A better understanding of the underlying mechanisms of tissue repair has led to the evaluation of more complex approaches, combining structural repair materials with active pharmacological agents, biologically derived and cellular components. This improved knowledge of physiological healing processes has led to formulation and adoption of new securement and adjunctive surgical devices, resulting in improved hemostasis, reduction in post-surgical adhesion (PSA) formation, and stronger and quicker biological repair.

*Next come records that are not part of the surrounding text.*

(** * unbounded-async-channel: the linked-list queue and the channel built on it

    A shallow embedding of [linked-list-queue.ts] and [index.ts].

    - Objects allocated by the code (queue nodes, promises) live in explicit
      stores: a [list] indexed by allocation order, so that a reference is
      the index at which the object was allocated and a field assignment
      such as [rear.next = node] is an in-place update that every holder of
      the reference observes.
    - [size] is a JavaScript number; it is modelled as [Z] (the counter only
      moves by [++] and [--], exact far beyond any queue that fits in
      memory).
    - A promise is a cell that is either pending or fulfilled with a
      [MaybeClosedResult]; its [resolve] function is identified with the
      promise it settles, and calling it on a fulfilled promise does
      nothing, as in JavaScript.  Micro-task timing is not modelled: a
      reader "receives" a result as soon as the promise it awaits is
      fulfilled in the store. *)

From Stdlib Require Import ZArith String.
From stdpp Require Import base option list.

Local Open Scope Z_scope.

(* ================================================================== *)
(** * Definitions *)
(* ================================================================== *)

(** ** [createLinkedListQueue] *)

Module LinkedListQueue.

(** A reference to a node: its index in the node store. *)
Abbreviation ref := nat.

Section Defs.
Context {T : Type}.
(** * Personal expense tracker (src/main.py): a shallow embedding

    The program is one Python class, [PersonalExpenseTracker], holding a list
    of expense dictionaries and a monthly budget, with a CSV file behind it.
    The embedding follows the class method by method: [__init__],
    [_load_expenses], [_save_expenses], [_validate_date], [add_expense],
    [view_expenses], [set_budget] and [track_budget]; the menu loop of [run]
    only dispatches to them.  The interpreter services the methods call (str
    methods, [float], [str] of a float, [sum], [datetime.strptime], the
    [csv] module, text-mode file reading) are embedded from CPython's
    behaviour on ASCII text, each in a module of its own, so that the
    methods read like the source.

    Conventions:
    - a Python [str] is a [string]; the character classes are those of the
      ASCII range;
    - a Python [float] is a [spec_float] at precision 53 and maximal exponent
      1024 (IEEE binary64), with the arithmetic of [SpecFloat];
    - [input()] is a list of pending lines, [print] a list of printed lines;
    - the file system is the content of "expenses.csv", if the file exists. *)

From Stdlib Require Import ZArith List String Ascii Bool Lia.
From Stdlib Require Import Floats.SpecFloat.
Import ListNotations.
Local Open Scope string_scope.
Local Open Scope Z_scope.

(** ** Python [str] methods on ASCII text *)

Module PyStr.

Definition code (c : ascii) : Z := Z.of_nat (nat_of_ascii c).
(** The statements run one after the other, each with the answer of the
    outside world it needs; [None] when an answer does not fit the
    statement, or comes after the end. *)
Fixpoint ejecutar (ses : sesion) (p : punto) (st : estado) (evs : list evento)
    : option (punto * estado) :=
  match evs with
  | [] => Some (p, st)
  | ev :: evs' =>
    match paso ses p st ev with
    | Some (p', st') => ejecutar ses p' st' evs'
    | None => None
    end
  end.

(** Lines 51 to 77 of [ejecutar_entrevista(usar_tts, modelo_llm)]: the
    logger is made, the prompt is read, the opening question is shown and
    appended.  The session then stands at the top of the loop. *)
Definition iniciar (usar_tts : bool) (modelo_llm : string) (ahora : Datetime.t)
    (fs : archivos) : resultado (sesion * estado) :=
  let logger := EntrevistaLogger.init ahora "transcripts" in
  prompt_base ← match fs !! "data/prompt_base.txt" with
                | Some c => Ret c
                | None => Lanza FileNotFoundError
                end;
  let ses := Sesion usar_tts modelo_llm logger prompt_base in
  let st := Estado [] fs [] in
  let st := anota (Imprime "green" (nl +:+ "[Entrevistador]: " +:+ pregunta_inicial)) st in
  let st := texto_a_voz ses pregunta_inicial st in
  let st := append (entrevistador pregunta_inicial) st in
  Ret (ses, st).

(** [ejecutar_entrevista(usar_tts, modelo_llm)]: the session from its
    first statement.  An exception of the first lines is not caught. *)
Definition ejecutar_entrevista (usar_tts : bool) (modelo_llm : string)
    (ahora : Datetime.t) (fs : archivos) (evs : list evento)
    : resultado (option (punto * estado)) :=
  '(ses, st) ← iniciar usar_tts modelo_llm ahora fs;
  Ret (ejecutar ses L82_input st evs).

End Main.

(** ** Notions used in the statements *)

(** What [Json.volcar] writes after the first item of a list: the other
    items and the closing bracket. *)
Fixpoint cola_lista (nivel : nat) (l : list Py.valor) : string :=
  match l with
  | [] => Json.salto nivel +:+ "]"
  | z :: l' =>
    "," +:+ Json.salto (S nivel) +:+ Json.volcar (S nivel) z +:+ cola_lista nivel l'
  end.

(** The text of the model's answer in a reply of the expected shape,
    [{"choices": [{"message": {"content": <str>}}, ...]}]. *)
Definition contenido_de (x : Py.valor) : option string :=
  match x with
  | Py.Dicc m =>
    match Py.dicc_buscar "choices" m with
    | Some (Py.Lista (Py.Dicc m1 :: _)) =>
      match Py.dicc_buscar "message" m1 with
      | Some (Py.Dicc m2) =>
        match Py.dicc_buscar "content" m2 with
        | Some (Py.Cadena s) => Some s
        | _ => None
        end
      | _ => None
      end
    | _ => None
    end
  | _ => None
  end.
Lemma limiterTracks_turn p now rl granted :
  0 < windowMs rl -> p <= now ->
  limiterTracks p rl granted ->
  limiterTracks now (snd (turn now rl))
    (if fst (turn now rl) then granted ++ [now] else granted).
Proof.
  intros HW Hp [Hreq Hcount]. unfold limiterTracks.
  destruct (turn_settings now rl) as [-> ->].
  rewrite turn_eq. cbv zeta. rewrite Hreq.
  rewrite filter_filter_weaken by (intros t _ Ht; lia).
  destruct (Z.ltb_spec (Z.of_nat (length (filter (fun t => now - t < windowMs rl) granted)))
              (maxRequests rl)) as [Hfree|Hfull]; simpl.
  - split.
    + rewrite filter_app. f_equal. rewrite filter_cons, decide_True by lia. done.
    + intros before g after Heq.
      destruct after as [|x after _] using rev_ind.
      * apply app_inj_tail in Heq as [<- <-].
        rewrite filter_app, length_app, filter_cons, decide_True by lia.
        simpl. lia.
      * rewrite app_comm_cons, app_assoc in Heq.
        apply app_inj_tail in Heq as [-> _]. by apply (Hcount before g after).
  - done.
Qed.

Lemma limiterTracks_turns instants : forall p rl granted,
  0 < windowMs rl ->
  StronglySorted Z.le (p :: instants) ->
  limiterTracks p rl granted ->
  exists p',
    limiterTracks p' (snd (turns instants rl granted)) (fst (turns instants rl granted)) /\
    windowMs (snd (turns instants rl granted)) = windowMs rl /\
    maxRequests (snd (turns instants rl granted)) = maxRequests rl.
Proof.
  induction instants as [|now rest IH]; intros p rl granted HW Hsorted Htracks.
  - by exists p.
  - cbn [turns].
    pose proof (limiterTracks_turn p now rl granted HW) as Hstep.
    destruct (turn_settings now rl) as [HW' HM'].
    destruct (turn now rl) as [ok rl'] eqn:Hturn. simpl in Hstep, HW', HM'.
    apply StronglySorted_inv in Hsorted as [Hrest Hle].
    apply Forall_cons in Hle as [Hle _].
    destruct (IH now rl' (if ok then granted ++ [now] else granted)) as (p' & H1 & H2 & H3);
      [lia|done|by apply Hstep|].
    exists p'. by rewrite H2, H3, HW', HM'.
Qed.

Lemma slotsWithin_bound W M granted :
  0 <= M ->
  (forall before g after,
      granted = before ++ g :: after ->
      Z.of_nat (length (filter (fun t => g - t < W) (before ++ [g]))) <= M) ->
  forall x, Z.of_nat (length (slotsWithin W x granted)) <= M.
Proof.
  intros HM. induction granted as [|g before IH] using rev_ind; intros Hcount x.
  - done.
  - unfold slotsWithin in *. destruct (decide (g <= x)) as [Hg|Hg].
    + etrans; [|apply (Hcount before g []); done].
      apply inj_le, length_filter_weaken. intros t _ Ht. lia.
    + rewrite filter_app, filter_cons, decide_False, filter_nil, app_nil_r by lia.
      apply IH. intros before' g' after' ->.
      apply (Hcount before' g' (after' ++ [g])). by rewrite <- app_assoc.
Qed.

Lemma waitForSlot_enough W M R base timer :
  1 <= M -> (forall t, t + 100 <= timer t) -> Forall (fun t => t <= base) R ->
  forall f cur rl,
    windowMs rl = W -> maxRequests rl = M ->
    (forall x, cur <= x ->
       filter (fun t => x - t < W) (requests rl) = filter (fun t => x - t < W) R) ->
    base + W <= cur + 100 * Z.of_nat f ->
    exists slot rl',
      waitForSlot timer (S f) cur rl = Some (slot, rl') /\
      cur <= slot /\
      requests rl' = filter (fun t => slot - t < W) R ++ [slot] /\
      Z.of_nat (length (filter (fun t => slot - t < W) R)) < M.
Proof.
  intros HM Htimer Hpast. induction f as [|f IH]; intros cur rl HW HMrl Hsame Hlate.
  - cbn [waitForSlot]. rewrite turn_eq. cbv zeta. rewrite HW, HMrl, (Hsame cur) by lia.
    assert (filter (fun t => cur - t < W) R = []) as Hnone.
    { apply filter_none. intros t Ht. rewrite Forall_forall in Hpast.
      specialize (Hpast t Ht). lia. }
    destruct (Z.ltb_spec (Z.of_nat (length (filter (fun t => cur - t < W) R))) M)
      as [Hfree|Hfull]; [|rewrite Hnone in Hfull; simpl in Hfull; lia].
    exists cur. eexists. split; [reflexivity|]. simpl. split; [lia|]. split; [done|lia].
  - cbn [waitForSlot]. rewrite turn_eq. cbv zeta. rewrite HW, HMrl, (Hsame cur) by lia.
    destruct (Z.ltb_spec (Z.of_nat (length (filter (fun t => cur - t < W) R))) M)
      as [Hfree|Hfull].
    + exists cur. eexists. split; [reflexivity|]. simpl. split; [lia|]. split; [done|lia].
    + specialize (Htimer cur) as Hnext.
      destruct (IH (timer cur)
                  {| requests := filter (fun t => cur - t < W) R;
                     maxRequests := M; windowMs := W |})
        as (slot & rl' & Hrun & Hslot & Hreqs & Hlen); try done.
      * intros x Hx. simpl. apply filter_filter_weaken. intros t _ Ht. lia.
      * lia.
      * exists slot, rl'. split; [exact Hrun|]. split; [lia|]. done.
Qed.
Example dates :
  format_date 0 = "0001-01-01" /\ format_date 719162 = "1970-01-01" /\ format_date 738944 = "2024-02-29" /\
  format_date 738945 = "2024-03-01" /\ format_date 146096 = "0400-12-31".
Proof. vm_compute. repeat split. Qed.

(** The day can be computed back from the date. *)
Lemma year_yday_days d : let '(y, yday) := year_yday d in days_before_year y + yday = d.
Proof.
  unfold year_yday, days_before_year. cbn zeta. set (n400 := d / 146097). set (d1 := d mod 146097).
  assert (Hd : d = 146097 * n400 + d1 /\ 0 <= d1 < 146097) by (unfold n400, d1; Z.to_euclidean_division_equations; lia).
  set (n100 := Z.min (d1 / 36524) 3).
  assert (H100 : 0 <= n100 <= 3 /\ 0 <= d1 - 36524 * n100 <= 36524 /\ (n100 < 3 -> d1 - 36524 * n100 < 36524))
    by (unfold n100; Z.to_euclidean_division_equations; lia).
  set (d2 := d1 - 36524 * n100) in *. set (n4 := d2 / 1461). set (d3 := d2 mod 1461).
  assert (H4 : d2 = 1461 * n4 + d3 /\ 0 <= d3 < 1461 /\ 0 <= n4 <= 24)
    by (unfold n4, d3; Z.to_euclidean_division_equations; lia).
  set (n1 := Z.min (d3 / 365) 3). assert (H1 : 0 <= n1 <= 3) by (unfold n1; Z.to_euclidean_division_equations; lia).
  replace (400 * n400 + 100 * n100 + 4 * n4 + n1 + 1 - 1) with (400 * n400 + 100 * n100 + 4 * n4 + n1) by lia.
  assert (E4 : (400 * n400 + 100 * n100 + 4 * n4 + n1) / 4 = 100 * n400 + 25 * n100 + n4)
    by (symmetry; apply (Z.div_unique _ _ _ n1); lia).
  assert (E100 : (400 * n400 + 100 * n100 + 4 * n4 + n1) / 100 = 4 * n400 + n100)
    by (symmetry; apply (Z.div_unique _ _ _ (4 * n4 + n1)); lia).
  assert (E400 : (400 * n400 + 100 * n100 + 4 * n4 + n1) / 400 = n400)
    by (symmetry; apply (Z.div_unique _ _ _ (100 * n100 + 4 * n4 + n1)); lia).
  rewrite E4, E100, E400. lia.
Qed.

Lemma month_day_inj m lens yd1 yd2 :
  0 <= yd1 -> 0 <= yd2 -> month_day m lens yd1 = month_day m lens yd2 -> yd1 = yd2.
Proof.
  assert (Hge : forall lens m yd, m <= (month_day m lens yd).1).
  { clear. induction lens as [|l lens IH]; intros m yd; cbn [month_day]; [cbn; lia|].
    destruct (yd <? l); [cbn; lia|]. specialize (IH (m + 1) (yd - l)). lia. }
  revert m yd1 yd2; induction lens as [|l lens IH]; intros m yd1 yd2 H1 H2; cbn [month_day]; [intros [= ?]; lia|].
  destruct (Z.ltb_spec yd1 l), (Z.ltb_spec yd2 l).
  - intros [= ?]. lia.
  - intros E. specialize (Hge lens (m + 1) (yd2 - l)). rewrite <- E in Hge. cbn in Hge. lia.
  - intros E. specialize (Hge lens (m + 1) (yd1 - l)). rewrite E in Hge. cbn in Hge. lia.
  - intros E. apply IH in E; lia.
Qed.

Lemma yday_nonneg d : 0 <= (year_yday d).2.
Proof. unfold year_yday. cbn [snd]. Z.to_euclidean_division_equations. lia. Qed.

Lemma civil_inj d1 d2 : civil d1 = civil d2 -> d1 = d2.
Proof.
  unfold civil. pose proof (year_yday_days d1) as H1. pose proof (year_yday_days d2) as H2.
  pose proof (yday_nonneg d1) as N1. pose proof (yday_nonneg d2) as N2.
  destruct (year_yday d1) as [y1 yd1], (year_yday d2) as [y2 yd2].
  destruct (month_day 1 (month_lengths (is_leap y1)) yd1) as [m1 day1] eqn:E1,
    (month_day 1 (month_lengths (is_leap y2)) yd2) as [m2 day2] eqn:E2.
  intros [= -> -> ->]. rewrite <- E2 in E1. apply month_day_inj in E1; [subst; lia|done|done].
Qed.

Fixpoint all_digits (s : string) : Prop :=
  match s with EmptyString => True | String c s' => is_Some (digit_val c) /\ all_digits s' end.

Lemma fixed_digits_digits k n : all_digits (fixed_digits k n).
Proof.
  induction k as [|k IH]; [done|]. cbn [fixed_digits all_digits]. split; [|done].
  rewrite digit_val_char; [done|]. apply Z.mod_pos_bound. lia.
Qed.

Lemma split_dash a b a' b' : all_digits a -> all_digits a' -> a +:+ "-" +:+ b = a' +:+ "-" +:+ b' -> a = a' /\ b = b'.
Proof.
  revert a'; induction a as [|c a IH]; intros [|c' a'] Ha Ha' E; simpl in E; injection E.
  - intros E'. change (b = b') in E'. by subst.
  - intros _ <-. by destruct Ha' as [[d Hd] _].
  - intros _ ->. by destruct Ha as [[d Hd] _].
  - intros E' ->. destruct (IH a') as [-> ->]; [apply Ha|apply Ha'|exact E'|]. done.
Qed.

MedMarket Diligence carried out a review of the companies exploiting medical devices targeted at the surgical securement market to examine the products they market and the timelines associated with their approvals. A greater awareness of regulatory approval mechanisms and requirements around the world has become apparent in this market sector, and we believe this indicates a growing trend in the medical device industry overall. In the United States, a new medical device is usually marketed after the FDA approves a pre-market application (PMA) or clears a 510(k) pre-market notification submission. Through a conscious effort by the FDA, the time required for the agency to carry out this approval has been steadily reduced and is now around 3 months for a 510(k) and 13 months for a PMA. The FDA has also worked to make the approval process less arbitrary.
Regulatory bodies in Europe and Japan also have achieved significant advances in the last 10 years to streamline their approval processes so that clear guidelines are given for approval and reimbursement categories. In addition, companies making submissions have become more aware of the need to identify the key factors for approval and to engage with the regulatory bodies early in the process to clarify the routes forward for any exceptional aspects of product development.
We also found that all medical device businesses (from small biotechnology companies to large capital conglomerates) are becoming more efficient at managing their new product pipelines, and focusing on a mixture of short-term product concepts and longer-term, more risky breakthrough opportunities.